Blaise Diagne, premier député africain à l’Assemblée française

Blaise Diagne, né au Sénégal, est souvent cité comme le premier député d’origine africaine à l’Assemblée nationale française. Son élection a marqué une étape dans l’histoire coloniale. En 1930, le gouvernement français l’a choisi pour une mission délicate.

La Grande-Bretagne accusait alors la France de recourir au travail forcé dans ses colonies africaines. Blaise Diagne a été envoyé à Genève pour défendre la position française devant le Bureau international du travail. Il a nié ces accusations avec vigueur.

Pourtant, les faits étaient différents. Plus de trois millions d’hommes d’Afrique occidentale francophone subissaient chaque année des travaux forcés. Un exemple tragique est la construction du chemin de fer Congo-Océan. Ce chantier a causé des milliers de morts.

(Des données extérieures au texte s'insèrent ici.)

Lemma choices_elem_of {B} (population : list B) k r ps r' :
  choices population k r = Ok (ps, r') → ∀ p, p ∈ ps → p ∈ population.
Proof.
  revert r ps r'. induction k as [|k IH]; intros r ps r' Hc p Hp; cbn in Hc.
  - inv_result. by apply elem_of_nil in Hp.
  - apply bind_Ok in Hc as ([x r1] & Hx & Hc).
    apply bind_Ok in Hc as ([xs r2] & Hxs & Hc). inv_result.
    apply elem_of_cons in Hp as [->|Hp]; [|eauto].
    by apply choice_Ok in Hx as [? _].
Qed.

Lemma trace_positions_ambient {A D} `{AgentLike A} (amb : Rng)
    (r : result (list (World A D))) :
  fmap (M:=result) (fmap (M:=list) positions)
    (fmap (M:=result) (fmap (M:=list) (set_global_random amb)) r)
  = fmap (M:=result) (fmap (M:=list) positions) r.
Proof.
  destruct r as [ws|e]; [|done]. cbn. f_equal.
  rewrite <- list_fmap_compose. by apply list_fmap_ext.
Qed.

Section Step8Ambient.
Import Step8.
Variable shortest_path :
  Graph EdgeData → (EdgeData → Q) → node → node → result (list node).
Variable amb : Rng.

(** The check [pos not in self.G] of the placement loop never fires on
    a position drawn from the nodes of [self.G]: the redraw through the
    [random] module is dead code. *)
Lemma place_no_redraw ps (w : World) i :
  (∀ p, p ∈ ps → p ∈ g_nodes (G w)) →
  place shortest_path ps w i
  = match ps !! i with
    | None => Raise IndexError
    | Some p => w2 ← place_agent i p w; calculate_new_path shortest_path i w2
    end.
Proof.
  intros Hps. unfold place. destruct (ps !! i) as [p|] eqn:Hp; [|done].
  unfold has_node. rewrite bool_decide_eq_true_2; [done|].
  apply Hps. eapply list_elem_of_lookup_2; eauto.
Qed.
(** C9 as it is written does not hold for the uniqueness: the job group
    declares one job, [lint], whose command takes the two values of the
    axis [go]; the two expanded jobs have the name of the template, and the
    compiled output has two presubmits of one name. *)
Lemma expanded_jobs_share_a_name :
  match compile (mkClient plainGlobal) lintGroup "master" emptyHeap with
  | Done (out, _) =>
      presubmitNames (presubmitsOf lintGroup out) = ["lint_myrepo"; "lint_myrepo"]
      /\ ~ NoDup (presubmitNames (presubmitsOf lintGroup out))
  | _ => False
  end.
Proof.
  vm_compute. split; [reflexivity|].
  intros H. apply NoDup_cons in H as [H _]. apply H. apply list_elem_of_here.
Qed.

(** C4 at a base requirement that no preset defines: the document is
    read and validated without an error, the names handed to
    [applyRequirements] hold the undefined name, its preset is the zero
    preset, and the job is compiled. *)
Theorem undefined_base_requirement_is_applied :
  Global_BaseRequirements sharedGlobal = ["ghost"]
  /\ presetMapAt sharedHeap (Global_RequirementPresets sharedGlobal) !! "ghost" = None
  /\ match (jc <- ReadJobConfig (mkClient sharedGlobal) sharedDocument ;;
            _ <- ValidateJobConfig parseCron parseDuration (mkClient sharedGlobal) "jobs.yaml" jc ;;
            out <- compile (mkClient sharedGlobal) jc "master" ;;
            ret (jc, out)) sharedHeap with
     | Done (jc, out, h') =>
         validationErrors parseCron parseDuration "jobs.yaml" jc h' = []
         /\ jobRequirements sharedGlobal jc unitTest = ["ghost"]
         /\ lookupPresets (presetMapAt h' (Global_RequirementPresets sharedGlobal))
                          (jobRequirements sharedGlobal jc unitTest) = [zeroPreset]
         /\ presubmitNames (presubmitsOf jc out) = ["unit-test_myrepo"]
     | _ => False
     end.
Proof. vm_compute. repeat split. Qed.

(** C5 at a global configuration with a resource profile and
    annotations: reading a job group that has a profile of its own writes
    that profile into the map of the global configuration, and compiling
    the group with testgrid on writes the testgrid annotations into the
    annotations of the global configuration. *)
Theorem global_settings_are_written :
  resMapAt sharedHeap (Global_Resources sharedGlobal) !! "large" = None
  /\ globalStrMap sharedHeap (Global_Annotations sharedGlobal) = {["owner" := "infra"]}
  /\ match ReadJobConfig (mkClient sharedGlobal) sharedDocument sharedHeap with
     | Done (jc, h1) =>
         resMapAt h1 (Global_Resources sharedGlobal) !! "large"
         = Some (mkResourceRequirements {["cpu" := 8000%Z]} ∅)
         /\ match compile (mkClient sharedGlobal) jc "master" h1 with
            | Done (_, h2) =>
                globalStrMap h2 (Global_Annotations sharedGlobal)
                = <[TestGridDashboard := "myorg_myrepo_postsubmit"]>
                    (<[TestGridAlertEmail := "oncall@example.com"]>
                       (<[TestGridNumFailures := "3"]> {["owner" := "infra"]}))
            | _ => False
            end
     | _ => False
     end.
Proof. vm_compute. repeat split. Qed.

End ConfigProofs.

(** ** More facts on the Go string functions *)

Module GoStringsFacts.
Import GoStrings StringFacts ExpansionSpec.

Lemma string_app_nil_r (a : string) : a +:+ "" = a.
Proof.
  induction a as [|x a IH]; [done|]. rewrite string_app_cons. by f_equal.
Qed.

Lemma rev_app_append (a : string) : forall b c,
  String.rev_app (a +:+ b) c = String.rev_app b (String.rev_app a c).
Proof.
  induction a as [|x a IH]; intros b c; [done|].
  rewrite string_app_cons. simpl. apply IH.
Qed.

Lemma rev_app_rev_app (a : string) : forall b c,
  String.rev_app (String.rev_app a b) c = String.rev_app b (a +:+ c).
Proof.
  induction a as [|x a IH]; intros b c; [done|].
  simpl. rewrite IH. simpl. by rewrite string_app_cons.
Qed.

Lemma rev_rev (s : string) : String.rev (String.rev s) = s.
Proof.
  unfold String.rev. rewrite rev_app_rev_app. simpl. apply string_app_nil_r.
Qed.

Lemma rev_snoc (s : string) (c : ascii) :
  String.rev (s +:+ String c "") = String c (String.rev s).
Proof. unfold String.rev. by rewrite rev_app_append. Qed.
(** * CrawlFlow: the four-stage site pipeline (crawl, extract, transform,
    aggregate), embedded from [src/src/*.py].

    Python [str] values are sequences of Unicode code points and are modelled
    as [list Z]; dictionaries whose order is irrelevant are [gmap]s; the file
    system is a finite map from paths to documents.  Library calls
    (urllib, BeautifulSoup, [str.lower], float rounding) are collected in the
    record [PyLib] and stay abstract in every general statement. *)

From Stdlib Require Import ZArith List Lia Decimal DecimalNat QArith Qcanon.
From stdpp Require Import base gmap strings list fin_maps.

Open Scope Z_scope.

(** ** Python strings *)

Abbreviation pystr := (list Z).

(** A literal: the code points of an ASCII string. *)
Definition py (s : string) : pystr :=
  (λ a, Z.of_nat (Ascii.nat_of_ascii a)) <$> String.list_ascii_of_string s.

(** [s.startswith(p)] *)
Fixpoint startswith (p s : pystr) : bool :=
  match p, s with
  | [], _ => true
  | _ :: _, [] => false
  | a :: p', b :: s' => (a =? b) && startswith p' s'
  end.

(** [sub in s] *)
Fixpoint contains (sub s : pystr) : bool :=
  startswith sub s ||
  match s with
  | [] => false
  | _ :: s' => contains sub s'
  end.

(** [s.endswith(p)] *)
Definition endswith (p s : pystr) : bool := startswith (reverse p) (reverse s).

(** [str.isspace] on one code point; the regular expression class [\s]
    on [str] patterns uses the same table. *)
Definition is_space (c : Z) : bool :=
  ((9 <=? c) && (c <=? 13)) || ((28 <=? c) && (c <=? 32)) ||
  (c =? 0x85) || (c =? 0xA0) || (c =? 0x1680) ||
  ((0x2000 <=? c) && (c <=? 0x200A)) ||
  (c =? 0x2028) || (c =? 0x2029) || (c =? 0x202F) || (c =? 0x205F) ||
  (c =? 0x3000).

Fixpoint lstrip (s : pystr) : pystr :=
  match s with
  | [] => []
  | c :: s' => if is_space c then lstrip s' else s
  end.

Definition rstrip (s : pystr) : pystr := reverse (lstrip (reverse s)).

(** [s.strip()] *)
Definition strip (s : pystr) : pystr := rstrip (lstrip s).

(** [sep.join(parts)] *)
Fixpoint join (sep : pystr) (parts : list pystr) : pystr :=
  match parts with
  | [] => []
  | [p] => p
  | p :: rest => p ++ sep ++ join sep rest
  end.

(** Decimal rendering of integers, as [str(n)] and the format [d]. *)
Fixpoint digits_of_uint (d : Decimal.uint) : pystr :=
  match d with
  | Nil => []
  | D0 d => 48 :: digits_of_uint d
  | D1 d => 49 :: digits_of_uint d
  | D2 d => 50 :: digits_of_uint d
  | D3 d => 51 :: digits_of_uint d
  | D4 d => 52 :: digits_of_uint d
  | D5 d => 53 :: digits_of_uint d
  | D6 d => 54 :: digits_of_uint d
  | D7 d => 55 :: digits_of_uint d
  | D8 d => 56 :: digits_of_uint d
  | D9 d => 57 :: digits_of_uint d
  end.

Definition str_of_nat (n : nat) : pystr := digits_of_uint (Nat.to_uint n).

Definition str_of_int (z : Z) : pystr :=
  if z <? 0 then 45 :: str_of_nat (Z.to_nat (- z)) else str_of_nat (Z.to_nat z).

(** [int(s)] for a string of decimal digits *)
Definition nat_of_digits (s : pystr) : nat :=
  foldl (λ acc c, acc * 10 + Z.to_nat (c - 48))%nat 0%nat s.

(** The format [{i:02d}] for a non-negative [i]. *)
Definition fmt_02d (i : nat) : pystr :=
  let s := str_of_nat i in
  if (length s <? 2)%nat then 48 :: s else s.

(** ** extractor.py: [clean_text] *)

(** [re.sub(r'\s+', ' ', s)]: every maximal run of whitespace becomes one
    U+0020.  [in_run] records that the previous code point was whitespace. *)
Fixpoint sub_ws (in_run : bool) (s : pystr) : pystr :=
  match s with
  | [] => []
  | c :: s' =>
      if is_space c
      then (if in_run then sub_ws true s' else 32 :: sub_ws true s')
      else c :: sub_ws false s'
  end.

Definition is_zero_width (c : Z) : bool :=
  (c =? 0x200B) || (c =? 0x200C) || (c =? 0x200D) || (c =? 0xFEFF).

(** [re.sub(r'[\u200b\u200c\u200d\ufeff]', '', s)] *)
Definition sub_zero_width (s : pystr) : pystr :=
  filter (λ c, is_zero_width c = false) s.

Definition clean_text (text : pystr) : pystr :=
  match text with
  | [] => []
  | _ => sub_zero_width (sub_ws false (strip text))
  end.

(** ** Data model *)

Inductive PageEntry :=
| PageFetched (url : pystr) (status : Z) (size_bytes : nat) (timestamp : pystr)
| PageError (error : pystr).

(** The ["status"] field: a failed fetch is recorded with status 0. *)
Definition page_status (p : PageEntry) : Z :=
  match p with
  | PageFetched _ st _ _ => st
  | PageError _ => 0
  end.

Record CrawlMetadata := {
  website : pystr;
  domain : pystr;
  crawl_timestamp : pystr;
  pages : gmap pystr PageEntry
}.

Record Extracted := {
  ex_website : pystr;
  ex_domain : pystr;
  ex_crawl_timestamp : pystr;
  sections : gmap pystr pystr
}.

Record StdRecord := {
  r_website : pystr;
  r_section : pystr;
  r_content : pystr;
  r_crawl_timestamp : pystr;
  r_isActive : bool
}.

(** A Python number: [statistics.mean] of integers is an [int] when the
    mean is integral and a [float] otherwise. *)
Inductive pynum :=
| PyInt (z : Z)
| PyFloat (q : Qc).

Record SectionStats := {
  st_min : nat;
  st_max : nat;
  st_avg : pynum;
  st_count : nat
}.

Record Summary := {
  total_websites_processed : nat;
  num_websites_with_case_studies : nat;
  active_websites : nat;
  inactive_websites : nat;
  content_length_stats : gmap pystr SectionStats;
  aggregation_timestamp : pystr
}.

(** ** File system

    A file holds text or one of the JSON documents the stages exchange;
    [json.dump] followed by [json.load] is taken to be lossless.  Paths
    are compared as they are written.  The crawler and the extractor write
    into a directory they have just created or checked ([write_file]); the
    transformer and the aggregator open their output file in a directory that
    nothing in the program creates ([open_w]). *)

Inductive file :=
| FText (content : pystr)
| FMetadata (m : CrawlMetadata)
| FExtracted (e : Extracted)
| FRecords (rs : list StdRecord)
| FSummary (s : Summary).

Record filesystem := {
  dirs : gset pystr;
  files : gmap pystr file
}.

Definition isdir (fs : filesystem) (p : pystr) : bool := bool_decide (p ∈ dirs fs).

Definition isfile (fs : filesystem) (p : pystr) : bool :=
  bool_decide (is_Some (files fs !! p)).

(** [os.makedirs(p, exist_ok=True)] *)
Definition makedirs (p : pystr) (fs : filesystem) : filesystem :=
  {| dirs := {[ p ]} ∪ dirs fs; files := files fs |}.

Definition write_file (p : pystr) (f : file) (fs : filesystem) : filesystem :=
  {| dirs := dirs fs; files := <[ p := f ]> (files fs) |}.

(** [os.path.join(a, b)] (POSIX) *)
Definition path_join (a b : pystr) : pystr :=
  if startswith (py "/") b then b
  else match a with
       | [] => b
       | _ => if endswith (py "/") a then a ++ b else a ++ py "/" ++ b
       end.

(** [p[:p.rfind('/') + 1]] *)
Fixpoint up_to_last_slash (p : pystr) : pystr :=
  match p with
  | [] => []
  | c :: rest =>
      match c =? 47, up_to_last_slash rest with
      | false, [] => []
      | _, head => c :: head
      end
  end.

Les chiffres parlent d’eux-mêmes. En 1925, 1 300 personnes sont mortes. En 1926, le nombre est monté à 2 500. En 1927, 2 900 décès ont été enregistrés. L’année 1928 a vu 3 000 morts supplémentaires. De 1929 à 1930, environ 20 000 travailleurs ont péri.

Tous ces hommes et femmes venaient de différentes régions. Ils étaient originaires du Tchad, de Haute-Volta, du Niger, du Mali et du Cameroun. Des militaires français et des contremaîtres les ont amenés de force. Beaucoup ont trouvé la mort sur ce chantier.

Blaise Diagne reste une figure complexe. Son rôle de défenseur du travail forcé contraste avec son statut de pionnier politique. Il a été le premier député noir à siéger au Palais Bourbon. Son héritage suscite encore des débats.